Millions of malnourished children receive substandard food aid every year because of a lack of clear guidelines to hold donor nations accountable for the products they finance or distribute in the developing world, argues Médecins Sans Frontières (MSF).
They’re urging the European Commission and World Health Organization (WHO) to set benchmarks to ensure that aid meets the nutritional needs of infants and young children, and are demanding that top donors such as the United States and Canada stop supplying and financing the distribution of corn-soy blend fortified flours, which lack the nutrients and proteins children require for their development.
“They’re denying reality,” says Stephane Doyon, MSF nutrition team leader, arguing the nutritional needs of young children have fallen into an unacceptable regulatory blind spot.

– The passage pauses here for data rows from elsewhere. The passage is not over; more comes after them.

(* ===== verification/_CoqProject ===== *)
-Q . S2P
Prelude.v
Telemetry.v
PstError.v
Crypt.v
Nid.v
Header.v
Btree.v
Block.v
BlockFacts.v
Streaming.v
Subnode.v
Heap.v
Bth.v
Utf.v
PropContext.v
PropContextFacts.v
TableContext.v
TableContextFacts.v
Folder.v
UnionFind.v
Text.v
CivilDate.v
Recipient.v
Grouping.v
Hasher.v
HasherFacts.v
Message.v
NamedProp.v
Attachment.v
AttachmentFacts.v
Embedded.v
EmbeddedFacts.v
WriterHeap.v
WriterPc.v
NamedPropMap.v
CloudRoundTrip.v
Layout.v
LayoutFacts.v
DataChain.v
DataChainFacts.v
StreamWrite.v
TreeWriter.v
NdbLayout.v
NdbPages.v
NdbTree.v
NdbFile.v
NdbRead.v
NdbStore.v
NdbRoundTrip.v
PagedHeap.v
PagedHeapFacts.v
WriterTable.v
TableRows.v
WriterTableFacts.v
TableTheorems.v
WriterMessage.v
WriterMessageFacts.v
MessageBuild.v
MessageAttach.v
MessageTheorems.v
MessageRoundTrip.v
DedupIndex.v
KeepGroup.v
GroupInv.v
Backfill.v
GroupTheorems.v
StreamGroup.v
GroupExamples.v
Rebuild.v
Rank.v
RankFacts.v
Integrity.v
Finalize.v
FinalizeTheorems.v
KeepSet.v
KeepSetFacts.v
KeepSetTheorems.v
AuditLog.v
Cull.v
LoadFile.v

Corn-soy blend products make up the bulk of international food aid shipments, but their use to treat malnourished children has been linked to longer recovery times and increased rates of hospitalization, as compared to children who receive nutritionally enhanced alternatives, such as ready-to-use therapeutic and supplementary foods, Doyon explains. He cites a 2010 program in Niger that saw a 50% reduction in mortality among participating children who received the enhanced foods as a testament to their potential benefits.
But donors have been slow to systematically incorporate the more costly enhanced foods into their aid programs and policies.

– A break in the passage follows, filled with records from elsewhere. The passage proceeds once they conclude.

Lemma rmap_cons_ok {A B} (f : A → res E B) x l ys :
  rmap f (x :: l) = Ok ys ↔ ∃ y ys', f x = Ok y ∧ rmap f l = Ok ys' ∧ ys = y :: ys'.
Proof.
  rewrite rmap_cons. split.
  - intros (y & Hy & (ys' & Hys & [= <-])%bind_ok_inv)%bind_ok_inv. eauto.
  - intros (y & ys' & -> & H & ->). by rewrite bind_ok, H.
Qed.

Lemma rmap_ext {A B} (f g : A → res E B) l :
  (∀ x, x ∈ l → f x = g x) → rmap f l = rmap g l.
Proof.
  induction l as [|x l IH]; intros H; [done|].
  rewrite !rmap_cons, H by set_solver. apply bind_ext. intros y _.
  rewrite IH; [done|]. intros. apply H. set_solver.
Qed.

Lemma rmap_ok_map {A B} (f : A → res E B) (g : A → B) l :
  (∀ x, x ∈ l → f x = Ok (g x)) → rmap f l = Ok (map g l).
Proof.
  induction l as [|x l IH]; intros H; [done|].
  rewrite rmap_cons, H, bind_ok, IH by set_solver. done.
Qed.

Lemma rmap_app {A B} (f : A → res E B) l k :
  rmap f (l ++ k) = (xs ← rmap f l; ys ← rmap f k; Ok (xs ++ ys)).
Proof.
  induction l as [|x l IH].
  - simpl. by destruct (rmap f k).
  - simpl app. rewrite !rmap_cons, IH. destruct (f x); try done. rewrite !bind_ok.
    destruct (rmap f l); try done. rewrite !bind_ok. by destruct (rmap f k).
Qed.

Lemma rmap_bind_ok {A B C} (f : A → res E B) (g : B → res E C) l zs :
  rmap (λ x, f x ≫= g) l = Ok zs ↔ ∃ ys, rmap f l = Ok ys ∧ rmap g ys = Ok zs.
Proof.
  revert zs. induction l as [|x l IH]; intros zs.
  { split; [intros [= <-]; by exists []|intros (ys & [= <-] & [= <-]); done]. }
  rewrite rmap_cons_ok. split.
  - intros (z & zs' & (y & Hy & Hz)%bind_ok_inv & Hzs & ->).
    apply IH in Hzs as (ys & Hys & Hzs). exists (y :: ys).
    rewrite !rmap_cons_ok. eauto 10.
  - intros (ys & (y & ys' & Hy & Hys & ->)%rmap_cons_ok & Hzs).
    apply rmap_cons_ok in Hzs as (z & zs' & Hz & Hzs & ->).
    exists z, zs'. rewrite Hy, bind_ok, IH. eauto.
Qed.

Lemma rmap_forall {A B} (f : A → res E B) (P : B → Prop) l ys :
  (∀ x y, f x = Ok y → P y) → rmap f l = Ok ys → Forall P ys.
Proof.
  intros Hf. revert ys. induction l as [|x l IH]; intros ys; [intros [= <-]; constructor|].
  intros (y & ys' & Hy & Hys & ->)%rmap_cons_ok. constructor; eauto.
Qed.

(** A fold whose steps append: the result is the start and the pieces, in order. *)
Lemma mfold_append {A B} (f : list B → A → res E (list B)) (g : A → res E (list B)) l b r :
  (∀ b x b', f b x = Ok b' → ∃ y, g x = Ok y ∧ b' = b ++ y) →
  mfold f l b = Ok r → ∃ ys, rmap g l = Ok ys ∧ r = b ++ concat ys.
Proof.
  intros Hf. revert b. induction l as [|x l IH]; intros b.
  { intros [= <-]. exists []. by rewrite app_nil_r. }
  simpl. intros (b' & (y & Hy & ->)%Hf & Hr)%bind_ok_inv.
  apply IH in Hr as (ys & Hys & ->). exists (y :: ys).
  split; [apply rmap_cons_ok; eauto|]. simpl. by rewrite (assoc_L _).
Qed.
End fold_lemmas.

Section walk_fold_lemmas.
Context {S V E : Type}.

Lemma wrun_mfold_cons {A B} (f : B → A → walk S V E B) x l b s :
  wrun (mfold f (x :: l) b) s =
  match wrun (f b x) s with (Ok b', s') => wrun (mfold f l b') s' | (Err e, s') => (Err e, s')
  | (Panic, s') => (Panic, s') | (NoFuel, s') => (NoFuel, s') end.
Proof. apply wrun_bind. Qed.

Lemma mfold_walk_never_panics {A B} (f : B → A → walk S V E B) l :
  (∀ b x s, x ∈ l → never_panics (wrun (f b x) s).1) →
  ∀ b s, never_panics (wrun (mfold f l b) s).1.
Proof.
  induction l as [|x l IH]; intros Hf b s; [done|]. rewrite wrun_mfold_cons.
  pose proof (Hf b x s ltac:(set_solver)) as Hx.
  destruct (wrun (f b x) s) as [[] s']; try done.
  apply IH. intros. apply Hf. set_solver.
Qed.
End walk_fold_lemmas.

#[export] Hint Rewrite @outcome_mfold : outcome.

(** ** Integers and slices in concatenations

    What the writers lay out, the readers find: reading a slice or a little-endian
    integer at the offset where it was appended gives it back. *)

Section encode.
Context {E : Type}.

Lemma zlen_le_split w v : zlen (le_split w v) = Z.of_nat w.
Proof. unfold zlen. by rewrite length_le_split. Qed.

Lemma zlen_replicate {A} n (x : A) : zlen (replicate n x) = Z.of_nat n.
Proof. unfold zlen. by rewrite length_replicate. Qed.

Lemma le_combine_split_id w v : 0 <= v < 2 ^ (8 * Z.of_nat w) → le_combine (le_split w v) = v.
Proof. intros Hv. rewrite le_combine_split. apply Z.mod_small. replace (Z.of_nat w * 8) with (8 * Z.of_nat w) by lia. done. Qed.

Lemma sub_mid {A} (a b c : list A) o n : o = zlen a → n = zlen b → sub (a ++ b ++ c) o n = b.
Proof.
  intros -> ->. unfold sub, zlen. rewrite !Nat2Z.id, drop_app_length, take_app_length. done.
Qed.

Lemma slice_mid {A} (a b c : list A) o e : o = zlen a → e = o + zlen b → slice (a ++ b ++ c) o e = Ok b :> res E _.
Proof.
  intros Ho He. pose proof (zlen_nonneg a). pose proof (zlen_nonneg b). pose proof (zlen_nonneg c).
  rewrite slice_ok by (rewrite ?zlen_app; lia). f_equal. apply sub_mid; lia.
Qed.

(** An integer in the middle, at the front and at the end. *)
Lemma le_at_mid (a : list byte) w v c o w' :
  0 <= v < 2 ^ (8 * Z.of_nat w) → o = zlen a → w' = Z.of_nat w → le_at (a ++ le_split w v ++ c) o w' = Ok v :> res E _.
Proof.
  intros Hv Ho ->. unfold le_at. rewrite (slice_mid a (le_split w v) c) by (rewrite ?zlen_le_split; lia).
  by rewrite bind_ok, le_combine_split_id.
Qed.
Lemma le_at_front w v (c : list byte) w' :
  0 <= v < 2 ^ (8 * Z.of_nat w) → w' = Z.of_nat w → le_at (le_split w v ++ c) 0 w' = Ok v :> res E _.
Proof. intros. by apply (le_at_mid []). Qed.
Lemma le_at_end (a : list byte) w v o w' :
  0 <= v < 2 ^ (8 * Z.of_nat w) → o = zlen a → w' = Z.of_nat w → le_at (a ++ le_split w v) o w' = Ok v :> res E _.
Proof. intros. rewrite <- (app_nil_r (le_split w v)). by apply le_at_mid. Qed.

Despite repeated pledges to better meet the nutritional needs of young children in countries where it sends or supports food aid, the European Commission has yet to publish clear guidelines about how it intends to implement such reforms, says Marilyn McHarg, general director of MSF Canada. “Some European Union countries are providing quality products as a central part of food aid, but what we’re seeing is that the money that comes from the Commission level is not necessarily being spent on such products.”
That’s because the Commission requires “very strict and detailed monitoring” of use of the nutritionally enhanced products in order to receive its financing, but doesn’t impose similar strictures on programs that supply less nutritious corn-soy blend products, says Doyon.

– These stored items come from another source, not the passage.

Definition attach_pc : list byte :=
  zbytes ([28; 0; 0xEC; 0xBC; 0x20; 0; 0; 0; 0; 0; 0; 0] ++ [0xB5; 2; 6; 0; 0x40; 0; 0; 0] ++
          [0x01; 0x37; 0x02; 0x01; 0x3F; 0; 0; 0] ++ [2; 0; 0; 0; 12; 0; 20; 0; 28; 0]).
Definition embedded_pc : list byte :=
  zbytes ([44; 0; 0xEC; 0xBC; 0x20; 0; 0; 0; 0; 0; 0; 0] ++ [0xB5; 2; 6; 0; 0x40; 0; 0; 0] ++
          [0x01; 0x37; 0x0D; 0; 0x60; 0; 0; 0] ++ [0x05; 0x37; 0x03; 0; 5; 0; 0; 0] ++
          [0x24; 0; 0; 0; 3; 0; 0; 0] ++ [3; 0; 0; 0; 12; 0; 20; 0; 36; 0; 44; 0]).
Definition message_slblock : list byte :=
  zbytes [2; 0; 2; 0; 0; 0; 0; 0] ++ le_split 8 0x8025 ++ le_split 8 0x44 ++ le_split 8 0x32 ++
  le_split 8 0x8045 ++ le_split 8 0x48 ++ le_split 8 0x4A.
Definition nested_slblock : list byte :=
  zbytes [2; 0; 1; 0; 0; 0; 0; 0] ++ le_split 8 0x24 ++ le_split 8 0x44 ++ le_split 8 0.

Definition fixture_file : list byte :=
  Eval vm_compute in
  mk_block leaf_a ++ mk_block leaf_b ++ mk_block xblock ++ mk_block xxblock ++ mk_block slblock ++ mk_block siblock ++
  mk_block attach_pc ++ mk_block message_slblock ++ mk_block embedded_pc ++ mk_block nested_slblock.

Definition fixture_entry (bid ib size : Z) : Z * bbt_entry :=
  (bid, {| bbt_bref := {| bref_bid := bid; bref_ib := ib |}; cb := size; c_ref := 1 |}).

The delay in developing guidelines appears to be a product of the Commission’s inability to reform current food aid policies and practices without WHO guidance or what it deems equivalent evidence of the benefit of the products.
The Commission is “actively engaged in the discussions about internationally recognized guidance on the choice of nutrition products,” but without detailed WHO specifications for such products, must take a “cautious approach,” explains David Sharrock, spokesperson for the European Commission’s international cooperation, humanitarian aid and crisis response commissioner.
![Figure](https://www.cmaj.ca/content/cmaj/184/1/E39/F1.medium.gif)
A malnourished child being treated inside a pediatric ward at the Banadir Hospital in Somalia.
Image courtesy of Reuters/Feisal Omar
The Commission is also funding WHO’s development of updated guidance on acute malnutrition. “Nutritional specifications for commodities used for moderate acute malnutrition are expected to go to the WHO Review Committee later this month [December 2011],” Sharrock says.
Such guidance is long overdue, says McHarg. An expert meeting convened by WHO in 2008 concluded that nutritional standards of food aid for children must be improved, but three years later, the organization has yet to do so.
Meanwhile, the Commission has been increasing support for programs that distribute cash to families as a means of preventing malnutrition without any evidence of the efficacy and impact of such strategies, Doyon contends. “They were rolled out without any serious monitoring request.”
The upfront cost of providing nutritionally enhanced food aid for children is likely a factor in their limited uptake, he says, noting that even improved corn-soy blend products cost almost twice as much as less nutritious formulations.
But improved health among malnourished children will lessen the long-term burden they pose to medical aid programs financed by donor countries, McHarg says. “If you look at the immediate costs, it is more expensive to use ready-to-use foods as an immediate intervention, but if you look at the economics over longer ranges, it pays off beyond belief.”
Alternatives such as sourcing local foods in recipient countries would cost significantly less than the current US practice of shipping American-produced corn-soy blend flours overseas, she adds. “The capacity is there, but because the policy isn’t in place to demand a higher standard, that capacity is not being used.”
In the case of other countries, such as Canada, whose aid is in the form of funding, they must develop safeguards to ensure donor dollars are being spent on appropriate products, says Doyon. “The failure of Canada is not the refusal to pay for those foods, but more the fact that they do not [ensure] their systematic provision to young children.”
MSF is currently lobbying representatives of top donor countries, including the US, European Union member states, Canada and Brazil, on behalf of more than 133 000 individuals from over 180 countries who signed a petition demanding that food aid “stop supplying nutritionally substandard food to malnourished children and children at risk of malnutrition in developing countries” (www.doctorswithoutborders.org/press/release.cfm?id=5556).